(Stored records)
——————

(** [Array.prototype.sort(cmp)]: [x] goes in front of the first element
    [y] of the sorted prefix with [cmp(x, y) < 0]. *)
Section Sort.
Context {A : Type} (cmp : A -> A -> float).

Fixpoint insert (x : A) (l : list A) : list A :=
  match l with
  | [] => [x]
  | y :: l' => if cmp x y <? 0 then x :: l else y :: insert x l'
  end.

Definition sort (l : list A) : list A :=
  fold_left (fun acc x => insert x acc) l [].
End Sort.

End JS.

Notation "a ?? b" := (JS.coalesce a b) (at level 46, left associativity).

(** ** Data model *)

Inductive OptionType : Set := CALL | PUT.

(** The nested quote object [CE] / [PE] of a row. *)
Module Leg.
Record t : Set := mk { bidprice : JS.value; askprice : JS.value; ltp : JS.value }.
End Leg.

(** [o.CE?.bidprice] and friends. *)
Definition opt_field (q : option Leg.t) (f : Leg.t -> JS.value) : JS.value :=
  match q with Some l => f l | None => JS.Undefined end.

Record Row : Set := mkRow {
  strike_price : JS.value;
  option_type : option string;
  symbol : option string;
  ltp : JS.value;
  open_interest : JS.value;
  oi : JS.value;
  bid_price : JS.value;
  bid : JS.value;
  ask_price : JS.value;
  ask : JS.value;
  call_ltp : JS.value;
  call_oi : JS.value;
  call_bid : JS.value;
  call_ask : JS.value;
  CE : option Leg.t;
  put_ltp : JS.value;
  put_oi : JS.value;
  put_bid : JS.value;
  put_ask : JS.value;
  PE : option Leg.t
}.

(** The object literal [{ strike_price: strike }]. *)
Definition new_entry (strike : float) : Row :=
  {| strike_price := JS.Num strike; option_type := None; symbol := None;
     ltp := JS.Undefined; open_interest := JS.Undefined; oi := JS.Undefined;
     bid_price := JS.Undefined; bid := JS.Undefined;
     ask_price := JS.Undefined; ask := JS.Undefined;
     call_ltp := JS.Undefined; call_oi := JS.Undefined;
     call_bid := JS.Undefined; call_ask := JS.Undefined; CE := None;
     put_ltp := JS.Undefined; put_oi := JS.Undefined;
     put_bid := JS.Undefined; put_ask := JS.Undefined; PE := None |}.

Inductive DetailedRecommendation : Set :=
| ENTRY | HOLD | EXIT | AVOID | SCALE | PROFIT_BOOKING | CHAIN_WARNING | VALUE_BREACH.

Inductive AlertType : Set :=
| good_entry | value_breach | profit_booking | scaling_opportunity | chain_warning.

Module ButterflyResult.
Record t : Set := mk { rate : float; firstLegPremium : float }.
End ButterflyResult.

Module GapCell.
Record t : Set := mk { rate : float; value : float }.
End GapCell.

Module ButterflyData.
(** [gaps] maps the key [gap<n>] to its cell; the key is kept as the number
    [n]. *)
Record t : Set := mk {
  strike : float;
  premium : float;
  bid : float;
  ask : float;
  isATM : bool;
  gaps : list (float * GapCell.t)
}.
End ButterflyData.

Module ButterflyStrategy.
Record t : Set := mk {
  type : OptionType;
  strikes : float * float * float;
  gap : float;
  firstLegPremium : float;
  butterflyRate : float;
  valuePercent : float;
  distanceFromATM : float;
  recommendation : DetailedRecommendation;
  isNearATM : bool;
  hasGoodGap : bool
}.
End ButterflyStrategy.

(** ** transformOptionDataForButterfly *)

(** [rawData.some(d => d.call_ltp !== undefined || d.put_ltp !== undefined)] *)
Definition already_transformed (rawData : list Row) : bool :=
  existsb (fun d => negb (JS.is_undefined (call_ltp d))
                    || negb (JS.is_undefined (put_ltp d))) rawData.

(** [d.strike_price !== -1] *)
Definition not_index_row (d : Row) : bool :=
  negb (JS.strict_eq (strike_price d) (-1)).

(** [item.option_type === 'CE' || item.symbol?.includes('CE')] *)
Definition includes (needle : string) (s : string) : bool :=
  match String.index 0 needle s with Some _ => true | None => false end.

Definition isCall (item : Row) : bool :=
  match option_type item with
  | Some t => String.eqb t "CE"
  | None => false
  end
  || match symbol item with
     | Some s => includes "CE" s
     | None => false
     end.

Definition merge_call (entry item : Row) : Row :=
  {| strike_price := strike_price entry;
     option_type := option_type entry; symbol := symbol entry;
     ltp := ltp entry; open_interest := open_interest entry; oi := oi entry;
     bid_price := bid_price entry; bid := bid entry;
     ask_price := ask_price entry; ask := ask entry;
     call_ltp := ltp item ?? call_ltp entry;
     call_oi := open_interest item ?? oi item ?? call_oi entry;
     call_bid := bid_price item ?? bid item ?? call_bid entry;
     call_ask := ask_price item ?? ask item ?? call_ask entry;
     CE := Some (Leg.mk
             (bid_price item ?? bid item ?? opt_field (CE entry) Leg.bidprice)
             (ask_price item ?? ask item ?? opt_field (CE entry) Leg.askprice)
             (ltp item ?? opt_field (CE entry) Leg.ltp));
     put_ltp := put_ltp entry; put_oi := put_oi entry;
     put_bid := put_bid entry; put_ask := put_ask entry; PE := PE entry |}.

——————

Could you repeat exactly the lines above from the line with "strike_price : JS.value;" up to and including the line with "put_oi : JS.value;", and only those?

OUTPUT:
  strike_price : JS.value;
  option_type : option string;
  symbol : option string;
  ltp : JS.value;
  open_interest : JS.value;
  oi : JS.value;
  bid_price : JS.value;
  bid : JS.value;
  ask_price : JS.value;
  ask : JS.value;
  call_ltp : JS.value;
  call_oi : JS.value;
  call_bid : JS.value;
  call_ask : JS.value;
  CE : option Leg.t;
  put_ltp : JS.value;
  put_oi : JS.value;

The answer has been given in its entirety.